### [Work order]
Search each line below for the word "signed" and list those that contain it.

### [Data extract]
——————————
(* ===== verification/Issuance.v ===== *)
(** * The identities that are issued and the listeners that accept them
      ([fatline/identity/identity.go], [fatline/internal/crypto/crypto.go],
      [datasphere/keyholder/tls.go])

    The operator's machine writes an identity into a leaf; the keyholder's
    listeners, of another module, admit a peer by what its leaf carries.  Keys,
    signatures and the reading of PEM, certificates and URLs are the library's:
    a leaf here is what a CA signed, known by its usage and its alternative names. *)

From Stdlib Require Import Ascii.
From S2P Require Import Prelude GoStrings Slices LogicalKey Keyring KeyringFacts Net.
From S2P Require Import Identity.

(** ** What is issued *)

Definition OperatorURI (instance : string) : string := "farcast://" +:+ instance +:+ "/operator".
Definition KeeperURI (instance device : string) : string := "farcast://" +:+ instance +:+ "/keeper/" +:+ device.
Definition AppURI (instance namespace app : string) : string :=
  "farcast://" +:+ instance +:+ "/app/" +:+ namespace +:+ "/" +:+ app.
Definition DeviceURI (instance device : string) : string := "farcast://" +:+ instance +:+ "/device/" +:+ device.
Definition ServerName (instance : string) : string := instance +:+ ".fatline.farcast".
Definition KeyholderServerName (instance : string) : string := instance +:+ ".datasphered.farcast".

Inductive issue_error := EmptyInstance | EmptyDevice | IncompleteApplication | CANotLoaded (e : string) | IssueFailed (e : string).

Inductive usage := ServerAuth | ClientAuth.

(** A certificate's alternative names: addresses, URIs as they print, DNS names. *)
Record sans := mkSans { sn_IPs : list string; sn_URIs : list string; sn_DNS : list string }.

(** The library: reading a CA's PEM and making a CA (the certificate's PEM, and the key's unless it cannot be
    encoded), signing a fresh key's certificate for a subject, a usage and names, and what a signed leaf says.
    [parseURI] is [url.Parse] of a text that gives a scheme and a host, an opaque part or a path, and the text the
    URL prints. *)
Class CA := {
  authority : Type;
  LoadCA : string -> string -> result string authority;
  NewCA : string -> result string authority;
  CertPEM : authority -> string;
  KeyPEM : authority -> result string string;
  Leaf : Type;
  sign : authority -> string -> usage -> sans -> result string Leaf;
  leafUsage : Leaf -> usage;
  leafNames : Leaf -> sans;
  parseURI : string -> option string
}.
——————————
### [Result of this task]
    a leaf here is what a CA signed, known by its usage and its alternative names. *)
    encoded), signing a fresh key's certificate for a subject, a usage and names, and what a signed leaf says.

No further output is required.